Carnival reverses plan to depart Baltimore port

Environmental regulations had driven cruise line toward Florida

  • Carnival Cruise Line's ship Carnival Pride sails past the guns at Fort McHenry.
Carnival Cruise Line's ship Carnival Pride sails past… (Jed Kirschbaum / Baltimore…)
January 30, 2014|By Kevin Rector, The Baltimore Sun

Pride will only leave the port of Baltimore for a few months.

Carnival Cruise Lines announced Thursday that its Carnival Pride cruise liner will return to the port of Baltimore in March 2015, after only a brief stint in Florida, thanks to new technologies that will help the ship meet federal emissions standards.

Its return limits the economic impact of a decision in June, when the Miami-based company said it would move the Pride to Tampa starting in November 2014 due to increased costs of operating in coastal waters under the new regulations.

It also allows the world's largest cruise company to continue tapping the lucrative customer market in the Baltimore-Washington region. It secures hundreds of jobs at the port, where the line's business produces an estimated $50 million a year in economic value to the state, officials said.

"We're really excited that things have worked out so that we'll be able to return," said Terry Thornton, Carnival's senior vice president. "The Baltimore market is really important to us."

The Pride will depart in October for Tampa, where it will be drydocked through November as emission controls and other upgrades are installed, Thornton said. It will operate out of Tampa until March 2015, when it will return to Baltimore.

Gov. Martin O'Malley, who announced the decision along with Carnival and port of Baltimore officials in Annapolis, said in a statement that retaining the cruise line in the state "will keep family-supporting jobs in Maryland and allow a greener Carnival Pride to return to this thriving cruise market."

The Pride became the first ship to operate year-round cruises out of the port of Baltimore in 2009, launching an industry that now supports about $90 million in economic activity each year, including hotel reservations, restaurant dining and other local spending, according to O'Malley's office.

The other ship operating out of the Cruise Maryland terminal in Locust Point is Royal Carribbean's Grandeur of the Seas.

Last summer, however, Carnival decided to move the Pride to Tampa after the Environmental Protection Agency and the Coast Guard outlined new standards for limiting emissions from ships in coastal waters.

Under international environmental regulations, cruise and cargo vessels must use ultra-low-sulfur diesel fuel or install equipment that "scrubs" or cleans fuel exhaust in coastal waters, bringing it to acceptable emission levels before it is emitted into the air. The burning of so-called "bunker" fuel — an inexpensive fuel high in suflur — by ships is considered a leading source of pollution in ports around the world.

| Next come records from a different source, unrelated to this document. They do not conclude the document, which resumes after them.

(** * VALD request pipeline and binary decoder: a shallow embedding

    Sources embedded here:
    - [backend/parsemail.c]     (mail splitter, client registry, request counter)
    - [backend/parserequest.c]  (keyword table, request grammars, abundances)
    - [vald/lib/vald3/src/unkompress3.c]       (record directory, LZW decoder)
    - [vald/lib/vald3/src/vald3_decompress.cpp] (range query over the decoder)

    C strings are modelled as NUL-free [string]s, text files as the [string]
    of their remaining contents, C [int]/[long] values as [Z]. *)

From Stdlib Require Import ZArith QArith Qabs Qround String Ascii List Bool Lia Lqa
  DecimalString DecimalPos.
From stdpp Require Import base list strings gmap.

Open Scope string_scope.

(** ** libc: <ctype.h>, <string.h>, <stdio.h> in the C locale *)
Module CStr.

Definition NUL : ascii := ascii_of_nat 0.
Definition NL : ascii := ascii_of_nat 10.
Definition TAB : ascii := ascii_of_nat 9.
Definition DQ : ascii := ascii_of_nat 34.
Definition SQ : ascii := ascii_of_nat 39.

Definition in_range (lo hi : nat) (c : ascii) : bool :=
  (lo <=? nat_of_ascii c)%nat && (nat_of_ascii c <=? hi)%nat.

Definition isupper (c : ascii) : bool := in_range 65 90 c.
Definition islower (c : ascii) : bool := in_range 97 122 c.
Definition isdigit (c : ascii) : bool := in_range 48 57 c.
Definition isalpha (c : ascii) : bool := isupper c || islower c.
Definition isalnum (c : ascii) : bool := isalpha c || isdigit c.
Definition isblank (c : ascii) : bool := Ascii.eqb c " " || Ascii.eqb c TAB.
Definition isspace (c : ascii) : bool := Ascii.eqb c " " || in_range 9 13 c.

Definition toupper (c : ascii) : ascii :=
  if islower c then ascii_of_nat (nat_of_ascii c - 32) else c.
Definition tolower (c : ascii) : ascii :=
  if isupper c then ascii_of_nat (nat_of_ascii c + 32) else c.

(** Upper-cases every character up to the terminator, in place. *)
Fixpoint str2upper (s : string) : string :=
  match s with
  | EmptyString => EmptyString
  | String c t => String (toupper c) (str2upper t)
  end.

Fixpoint str2lower (s : string) : string :=
  match s with
  | EmptyString => EmptyString
  | String c t => String (tolower c) (str2lower t)
  end.

Definition strlen (s : string) : nat := String.length s.

(** [*s == 0] *)
Definition is_empty (s : string) : bool :=
  match s with
  | EmptyString => true
  | String _ _ => false
  end.

(** [strncmp(a, b, n) == 0]: the first [n] characters agree, or both strings
    end together before that. *)
Fixpoint strncmp0 (a b : string) (n : nat) {struct n} : bool :=
  match n with
  | O => true
  | S n' =>
      match a, b with
      | EmptyString, EmptyString => true
      | String x a', String y b' => Ascii.eqb x y && strncmp0 a' b' n'
      | _, _ => false
      end
  end.

(** [strcmp(a, b) == 0] *)
Definition strcmp0 (a b : string) : bool := String.eqb a b.

(** [s + k] for [k] within the string. *)
Fixpoint str_drop (k : nat) (s : string) : string :=
  match k, s with
  | S k', String _ t => str_drop k' t
  | _, _ => s
  end.

(** The string cut by storing a terminator at offset [k]. *)
Fixpoint str_take (k : nat) (s : string) : string :=
  match k, s with
  | S k', String c t => String c (str_take k' t)
  | _, _ => EmptyString
  end.

(** [s[k]], the terminator when [k] is the length. *)
Fixpoint char_at (k : nat) (s : string) : ascii :=
  match s, k with
  | EmptyString, _ => NUL
  | String c _, O => c
  | String _ t, S k' => char_at k' t
  end.

(** [strchr(s, c)]: offset of the first [c], [None] for NULL. *)
Fixpoint strchr (s : string) (c : ascii) : option nat :=
  match s with
  | EmptyString => None
  | String x t => if Ascii.eqb x c then Some O else option_map S (strchr t c)
  end.

(** [strrchr(s, c)]: offset of the last [c]. *)
Fixpoint strrchr (s : string) (c : ascii) : option nat :=
  match s with
  | EmptyString => None
  | String x t =>
      match strrchr t c with
      | Some k => Some (S k)
      | None => if Ascii.eqb x c then Some O else None
      end
  end.

(** One [fgets(buf, k+1, f)] on a non-exhausted stream: at most [k]
    characters, stopping after a newline; the rest of the stream. *)
Fixpoint fgets_chunk (k : nat) (f : string) : string * string :=
  match k, f with
  | S k', String c t =>
      if Ascii.eqb c NL then (String c EmptyString, t)
      else let (l, r) := fgets_chunk k' t in (String c l, r)
  | _, _ => (EmptyString, f)
  end.

(** [fgets(buf, size, f)]: [None] is NULL (end of file). *)
Definition fgets (size : nat) (f : string) : option (string * string) :=
  match f with
  | EmptyString => None
  | _ => Some (fgets_chunk (size - 1) f)
  end.

(** The lines that successive [fgets(buf, size, f)] calls return until NULL. *)
Fixpoint fgets_lines_from (fuel size : nat) (f : string) : list string :=
  match fuel with
  | O => []
  | S fuel' =>
      match fgets size f with
      | None => []
      | Some (l, rest) => l :: fgets_lines_from fuel' size rest
      end
  end.

Definition fgets_lines (size : nat) (f : string) : list string :=
  fgets_lines_from (String.length f) size f.

(** [atol]: blanks, an optional sign, then decimal digits. *)
Fixpoint atol_digits (s : string) (acc : Z) : Z :=
  match s with
  | String c t =>
      if isdigit c then atol_digits t (10 * acc + Z.of_nat (nat_of_ascii c - 48))
      else acc
  | EmptyString => acc
  end.

Fixpoint atol (s : string) : Z :=
  match s with
  | String c t =>
      if isspace c then atol t
      else if Ascii.eqb c "-" then - atol_digits t 0
      else if Ascii.eqb c "+" then atol_digits t 0
      else atol_digits s 0
  | EmptyString => 0
  end.

(** [%ld] *)
Definition fmt_ld (n : Z) : string := NilZero.string_of_int (Z.to_int n).

Fixpoint zeros (k : nat) : string :=
  match k with
  | O => EmptyString
  | S k' => String "0" (zeros k')
  end.

(** [%0wld]: the sign first, then zeros up to the field width. *)
Definition fmt_0ld (w : nat) (n : Z) : string :=
  let d := NilZero.string_of_uint (N.to_uint (Z.abs_N n)) in
  let sign := if (n <? 0)%Z then "-" else EmptyString in
  sign +:+ zeros (w - String.length sign - String.length d) +:+ d.

Definition fmt_06ld : Z -> string := fmt_0ld 6.

Definition CR : ascii := ascii_of_nat 13.

(** The assignment [s[k] = x], for [k] within the string. *)
Fixpoint str_put (k : nat) (x : ascii) (s : string) : string :=
  match s, k with
  | EmptyString, _ => EmptyString
  | String _ t, O => String x t
  | String c t, S k' => String c (str_put k' x t)
  end.

(** [strstr(s, sub)]: the offset of the first occurrence of [sub] in [s]. *)
Fixpoint strstr (s sub : string) : option nat :=
  if strncmp0 s sub (strlen sub) then Some 0%nat
  else
    match s with
    | EmptyString => None
    | String _ t => option_map S (strstr t sub)
    end.

End CStr.

(** ** valdems.h / valdems_local.h

    The two headers are site configuration and are not part of the sources;
    the programs are embedded over any value of their macros. *)
Class valdems_h := {
  VALD_HOME : string;
  VALD_LOGS_DIR : string;
  VALD_CONFIG : string;
  PERSONAL_CONFIG_DIR : string;
  VALD_FTP_DIR : string;
  VALD_FTP : string;
  PROG_PARSEREQUEST : string;
  PROG_PRESELECT : string;
  PROG_FORMAT : string;
  PROG_HFS_SPLIT : string;
  PROG_POST_HFS_FORMAT : string;
  PRESFORMAT_BIB_FILE : string;
  POST_HFS_BIB_FILE : string;
  SENDMAIL : string;
  BASE64 : string;
  MAX_LINES_PER_FTP : Z;
  MAX_LINES_PER_REQUEST : Z;
  LOG_DEBUGGING : bool
}.

(** ** backend/parsemail.c *)
Module Parsemail.
Import CStr.

(** The characters [compress] keeps. *)
Definition kept (c : ascii) : bool :=
  isalnum c || Ascii.eqb c ":" || Ascii.eqb c "." || Ascii.eqb c ","
  || Ascii.eqb c "-" || Ascii.eqb c "+".

Fixpoint compress_loop (n : nat) (s : string) : string :=
  match n, s with
  | S n', String c t =>
      if Ascii.eqb c "#" then EmptyString
      else if kept c then String c (compress_loop n' t)
      else compress_loop n' t
  | _, _ => EmptyString
  end.

(** [compress(s1, s)]: at most the first 80 characters are looked at. *)
Definition compress (s : string) : string :=
  compress_loop (if (strlen s <? 80)%nat then strlen s else 80%nat) s.

(** The copy loop of [swallow_quotes]: the text copied and the final value
    of [quote]. *)
Fixpoint swallow_copy (s : string) (open_q close_q : ascii) (quote : bool)
  : string * bool :=
  match s with
  | EmptyString => (EmptyString, quote)
  | String c t =>
      if Ascii.eqb c open_q && negb quote then swallow_copy t open_q close_q true
      else if Ascii.eqb c close_q && quote then swallow_copy t open_q close_q false
      else if negb quote then
        let (r, q) := swallow_copy t open_q close_q quote in (String c r, q)
      else swallow_copy t open_q close_q quote
  end.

The International Maritime Organization already requires oceangoing ships to burn low-sulfur fuel within 200 nautical miles of U.S. and Canadian coasts. And starting in 2015, ships are supposed to burn fuel with 90 percent less sulfur.

The EPA has said the emissions limits will prevent thousands of premature deaths nationwide and save millions in health care costs for treating respiratory illnesses associated with the particles and gases released when cruise liners and other ships burn low-grade fuel.

Cruises out of Baltimore, which travel out of the Chesapeake Bay and down the coast, spend much of their time in coastal waters where the new standards will apply. Cruises out of Tampa generally spend just a few hours in coastal waters, Thornton said.

Thornton said Carnival already uses fuel with lower sulfur in Baltimore, but scheduled the shift to Tampa because it feared it would be unable to meet the full EPA requirements in time to operate cruises out of Baltimore in 2015.

"It was more of a timing issue than anything else," he said, noting cruises out of Baltimore have been wildly successful and were never something Carnival wanted to abandon.

While it is drydocked in a shipyard, the Pride will be retrofitted with pollution controls to limit its sulfur emissions, Thornton said, including "scrubbing" technology to directly remove the pollutant from exhaust gases.

With the state-of-the-art emissions control technology in place, Carnival will be eager to get the 2,124-passenger Pride back into the Baltimore market, he said.

Cruises out of Baltimore are routinely full, and a higher percentage of their passengers are first-time cruisers, which Thornton described as a "really important" demographic. The Baltimore trips are also accessible to millions of people who don't like to first fly to a southern destination to reach a departing ship.

"All of that just goes away," Thornton said. "We get so many emails, so many letters, so many comments from our guests saying how convenient and affordable it is to sail from Baltimore."

The news of the Pride's quick return to Baltimore was cheered by port officials, who have been working since the summer to bring Carnival back, and see growing potential in Baltimore's cruise industry.

"Professionally and personally, I'm very pleased," said James White, executive director of the Maryland Port Administration.